= Explosive forming =

Technique in metalworking involving an explosive charge

Explosive forming is a metalworking technique in which an explosive charge is used instead of a punch or press. It can be used on materials for which a press setup would be prohibitively large or require an unreasonably high pressure, and is generally much cheaper than building a large enough and sufficiently high-pressure press; on the other hand, it is unavoidably an individual job production process, producing one product at a time and with a long setup time.
There are various approaches; one is to place metal plate over a die, with the intervening space evacuated by a vacuum pump, place the whole assembly underwater, and detonate a charge at an appropriate distance from the plate. For complicated shapes, a segmented die can be used to produce in a single operation a shape that would require many manufacturing steps, or to be manufactured in parts and welded together with an accompanying loss of strength at the welds. There is often some degree of work hardening from the explosive-forming process, particularly in mild steel.

==Tooling==
Tooling can be made out of fiberglass for short-run applications, out of concrete for large parts at medium pressures, or out of ductile iron for high-pressure work; ideally the tooling should have higher yield strength than the material that is being formed, which is a problem since the technique is usually only considered for material which is itself very hard to work.

==History==
The first commercial industrial application of explosive forming in the United States began in 1950 and was used into the 1970s by The Moore Company in Marceline, Missouri. The purpose was to form proprietary shaped metal cylinders for use as the central structure of industrial axial vane fans. This is detailed in a 1967 N.A.S.A. publication "High-Velocity Metalworking - a survey" at pages 73, 82 & 83. This article misstates the name of company founder Robert David Moore Sr. as "E. R. Moore". Moore ultimately did hold some patents for involved processes.

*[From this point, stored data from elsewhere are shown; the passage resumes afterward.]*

(** While thread [t0] initialises: the steps of the others. *)
Lemma inv_step_follower σ t0 p0 t p p' s' :
  first (sys σ) = false →
  m_devicePropInitialized (sys σ) = false →
  pcs σ !! t0 = Some p0 →
  progress t0 p0 σ →
  (∀ t' p', t' ≠ t0 → pcs σ !! t' = Some p' → waiting p' = true) →
  t ≠ t0 →
  pcs σ !! t = Some p →
  tstep cfg p (sys σ) = Ok (p', s') →
  inv (stepped σ t p p' s').
Proof.
  intros Hf Hi Hp0 Hprog Hothers Hne Hp Ht.
  pose proof (Hothers _ _ Hne Hp) as Hw.
  rewrite tstep_waiting in Ht by done.
  assert (statics s' = statics (sys σ) ∧ waiting p' = true) as [Hst Hw'].
  { destruct p; try discriminate; rewrite ?Hi, ?Hf in Ht; simplify_eq;
      unfold statics; simpl; by rewrite ?Hf. }
  injection Hst as Ha' Hi' Hf'.
  apply (inv_claimed _ t0 p0); simpl; try congruence.
  - by rewrite list_lookup_insert_ne.
  - assert (pass_steps (stepped σ t p p' s') = pass_steps σ) as Hps.
    { rewrite pass_steps_stepped, (waiting_not_in_pass _ Hw).
      by rewrite app_nil_r. }
    destruct p0; simpl in *; try done; rewrite Ha'; by rewrite Hps.
  - apply insert_others; done.
Qed.

(** After publication. *)
Lemma inv_step_published σ t0 n rs t p p' s' :
  first (sys σ) = false →
  m_devicePropInitialized (sys σ) = true →
  length rs = Z.to_nat n →
  m_deviceProperties (sys σ) = Some (Some <$> rs) →
  pass_steps σ = full_pass t0 n →
  (∀ t' p', pcs σ !! t' = Some p' → waiting p' = true ∨ p' = Returned) →
  pcs σ !! t = Some p →
  p ≠ Returned →
  tstep cfg p (sys σ) = Ok (p', s') →
  inv (stepped σ t p p' s').
Proof.
  intros Hf Hi Hlen Ha Hps Hall Hp Hnr Ht.
  destruct (Hall _ _ Hp) as [Hw|]; [|done].
  rewrite tstep_waiting in Ht by done.
  assert (statics s' = statics (sys σ) ∧
          (waiting p' = true ∨ p' = Returned)) as [Hst Hw'].
  { destruct p; try discriminate; rewrite ?Hi, ?Hf in Ht; simplify_eq;
      unfold statics; simpl; rewrite ?Hf; auto. }
  injection Hst as Ha' Hi' Hf'.
  apply (inv_published _ t0 n rs); simpl; try congruence.
  - rewrite pass_steps_stepped, (waiting_not_in_pass _ Hw).
    by rewrite app_nil_r.
  - by apply insert_all.
Qed.

(** Every step keeps the invariant. *)
Lemma inv_step t σ σ' : inv σ → step cfg t σ = Some σ' → inv σ'.
Proof.
  intros Hinv (p & Hh & Hp & Hnr & [(f & Ht & ->)|(p' & s' & Ht & ->)])%step_Some.
  { by apply inv_halt. }
  destruct Hinv as [Hf Hi Ha Hps Hall | t0 p0 Hf Hi Hp0 Hprog Hothers
                    | t0 n rs Hf Hi Hlen Ha Hps Hall].
  - by eapply inv_step_unclaimed.
  - destruct (decide (t = t0)) as [->|Hne].
    + assert (p0 = p) as -> by congruence. by eapply inv_step_initializer.
    + by eapply (inv_step_follower σ t0 p0).
  - by eapply (inv_step_published σ t0 n rs).
Qed.

Lemma inv_spawn threads s :
  first s = true → m_devicePropInitialized s = false →
  m_deviceProperties s = None →
  inv (spawn threads s).
Proof.
  intros Hf Hi Ha. apply inv_unclaimed; simpl; try done.
  intros t p [-> _]%lookup_replicate. done.
Qed.

Lemma inv_run sched σ : inv σ → inv (run cfg sched σ).
Proof.
  revert σ. induction sched as [|t sched IH]; intros σ Hinv; simpl; [done|].
  apply IH. destruct (step cfg t σ) as [σ'|] eqn:Hs; simpl; [|done].
  by eapply inv_step.
Qed.

Lemma queries_prefix t n k k' :
  (k ≤ k')%nat → queries t n k `prefix_of` queries t n k'.
Proof.
  intros Hle. unfold queries.
  replace k' with (k + (k' - k))%nat by lia.
  rewrite seq_app, fmap_app. by apply prefix_app_r.
Qed.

Explosive forming was used in the 1960s for aerospace applications, such as the chine plates of the SR-71 reconnaissance plane and various Soviet rocket parts; it continued to be developed in Russia, and the organizing committees of such events as EPNM tend to contain many members from the former Soviet Union. It proved particularly useful for making high-strength corrugated parts which would otherwise have to be milled out of ingots much larger than the finished product. An example would be a yacht constructor who produced boat hulls by making a concrete "swimming pool" into which sheet-metal was placed, and when water filled and explosively fired, produced a complete hull-form.

Other uses of explosives for manufacturing take advantage of the shaped charge effect, putting the explosive directly in contact with the metal to be worked; this was used for engraving of thick iron plates as early as the 1890s. See also explosively formed projectiles for a variety of military applications of the same kind of technology.

==Explosive forming of vacuum tube anode (plate) materials==

In the late 1950s, the General Electric company developed an application for five-layer sheet metal composites that had been created using the explosive forming process. GE engineers used this innovative composite material to produce multi-layer vacuum tube anodes (aka "plates") with superior heat transfer characteristics. This characteristic allowed GE to build significantly higher power vacuum tubes from existing designs without expensive engineering, design, and tooling changes, providing a substantial competitive market advantage to GE in the burgeoning Hi-Fi amplifier market.

In January 1960 it was reported in contemporary GE technical literature that this five-layer material was the design breakthrough which made possible the new 6L6GC. The 6L6GC was a 6L6 variant able to dissipate 26% more power compared to the otherwise identically constructed 6L6GB. According to General Electric engineer R.E. Moe, then Manager of Engineering at G.E.'s Owensboro Kentucky facility, these increases were made possible by the application of the improved multi-layer plate material.

GE sourced this material from a Texas-based firm (Texas Instruments) which is reported to be the source of the explosively forged five-layer raw material specified by General Electric engineers. This manufacturer used explosive sheet metal forging processes previously developed for another customer (possibly the U.S. Navy?) The explosively formed dissimilar materials had substantially improved evenness of heat transfer thanks to the copper center layer.

GE engineers quickly saw the potential for improved heat transfer characteristics in several already popular pentode and beam tetrode vacuum tube designs, including the 6L6GB, the 7189, and eventually the 6550. The application of the five-layer (Al-Fe-Cu-Fe-Al) material to anode manufacture solved the problem of irregular heat buildup at high power levels in the anode plates of power pentodes, tetrodes, and triodes. This irregular heat buildup leads to physical distortion of the tube's plate. If allowed to continue, this spot overheating eventually results in warpage which allows physical contact and subsequent short circuits between the plate, grids, and beam formers in the tube. Such contact shorts destroy the tube.

General Electric's novel application of this innovative composite led to the creation of the 7189A variant, released in late 1959, along with the 6L6GC and other variants. By 1969, the 6550A variant had also been developed to take advantage of explosively forged composites. GE's application allowed for improved power levels in a number of already popular tube designs, an innovation which helped pave the way for substantially higher power vacuum tube stereo and musical instrument amplifiers in the 1960s and early 1970s.